Depuis de longs mois, messire Guillaume de Beuves était parti pour la terre sainte à la suite de Godefroy de Bouillon, et dans son château comtal, bâti sur les rives fleuries de la Durance, personne n’avait plus entendu parler de lui. Ses vassaux, qui l’aimaient parce qu’il était juste et bon, secourable aux malheureux et peu regardant sur les impôts, pleuraient en lui le meilleur des maîtres.
Chaque jour, le veilleur, placé en sentinelle au plus haut du donjon, examinait la plaine, afin d’essayer d’y découvrir, au travers des brumes claires, la silhouette d’un messager du suzerain ; mais aucun voyageur ne se montrait à l’horizon lointain.
La vallée, qui demeurait solitaire et paisible, n’était visitée que par les toucheurs de bœufs et les pâtres de la Camargue, et nul galop de cheval ne faisait retentir le sol de son pas nettement martelé.
Et les paysans du bourg étaient tristes, tristes.
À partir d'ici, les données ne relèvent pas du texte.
Lemma topic_overtakes_ack_witness : lost 1 net_overtaken.
Proof.
  assert (exists ph L s, links net_greeted !! 0%nat = Some (mkLink (Some w_new) ph [] [] L false) /\ ph = Connecting /\
    sending net_greeted !! 0%nat = Some (mkSending 1 0 s)) as (ph & L & s & E1 & E2 & E3).
  { do 3 eexists. split; [vm_compute; reflexivity|]. split; vm_compute; reflexivity. }
  destruct (topic_overtakes_ack net_greeted 0 _ w_new 0 _ (fun _ => hook_example) (fun _ => clock0) net_greeted_reach E1 eq_refl E2
    eq_refl eq_refl E3 eq_refl) as (n' & Hn & Hl & _).
  - apply (bool_decide_unpack _). vm_compute. exact I.
  - unfold net_overtaken. by rewrite (performs_two _ _ _ _ Hn).
Defined.

(** The worker's socket is closed and its disconnection noticed. *)
Definition net_abandoned : Network := act (Leave 0 (fun _ => 5000)) (act (Break 0 0) (act (Reply 0) net_overtaken)).
Lemma lost_command_never_settles_witness :
  links net_abandoned = ∅ /\ registered_workers (hub net_abandoned) = 0%nat /\ settled (hub net_abandoned) = false.
Proof.
  split; [vm_compute; reflexivity|]. split; [vm_compute; reflexivity|].
  assert (network_reach no_stranger net_overtaken) as Hn.
  { refine (act_reach _ (Deliver 0 (fun _ => hook_example) (fun _ => clock0)) _ (act_reach _ (Send 0) _ net_greeted_reach I I _) I _ _);
      try happens. apply hook_example_words. }
  refine (proj1 (proj2 (proj2 (lost_command_never_settles net_overtaken net_abandoned 1 Hn _ _)))).
  - split_and!; [apply (bool_decide_unpack _); vm_compute; exact I..|].
    change (map_Forall (fun _ L => 1 ∈ attempts_down L -> phase L = Failed) (links net_overtaken)).
    apply (bool_decide_unpack _). vm_compute. exact I.
  - assert (forall a n, no_roll a -> permitted a n -> is_Some (perform a n) -> rtc (network_step no_roll) net_overtaken n ->
      rtc (network_step no_roll) net_overtaken (act a n)) as Hgo by (intros a n H1 H2 H3 H; eapply rtc_r; [exact H|by apply act_step]).
    apply Hgo; [exact I|exact I|happens|]. apply Hgo; [exact I|exact I|happens|]. apply Hgo; [exact I|exact I|happens|]. apply rtc_refl.
Defined.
Chaque soir, leur journée de travail terminée, ils se réunissaient chez Balthazar, le vieux portier, et là, au coin de l’âtre fumant, ils se confiaient leurs inquiétudes, essayant de calmer l’angoisse qui les étreignait, par leurs prières ferventes et le chant des cantiques.
Une nuit que le mistral soufflait avec rage, menaçant de tout emporter sur son passage, les braves gens étaient groupés comme de coutume autour du tabouret de buis taillé du vieillard, lorsque deux coups frappés aux volets de la masure retentirent brusquement.
— Qui va là ? interrogea le maître du logis.
— Moi, bon père, moi, Maguelonne, la petite fileuse du manoir. J’ai une grave nouvelle à vous confier.
— Toi, ma fille ! dit le portier, en ouvrant sa porte. Que fais-tu dehors à pareille heure et comment as-tu osé abandonner la maison ?…
— Il vient de nous arriver une telle visite que je n’ai pas eu le courage d’attendre jusqu’au jour pour vous l’annoncer. Cet après-midi, comme j’étais fort occupée à ma besogne habituelle, un guerrier au sombre visage, enveloppé d’un ample manteau blanc, et monté sur un superbe destrier de guerre, sonna à la porte du pont-levis. J’étais seule dans la vaste demeure, et, n’ayant pas assez de force pour faire manœuvrer les chaînes qui retiennent les portes, je criai, de ma fenêtre, à l’étranger de me dire ce qui l’amenait.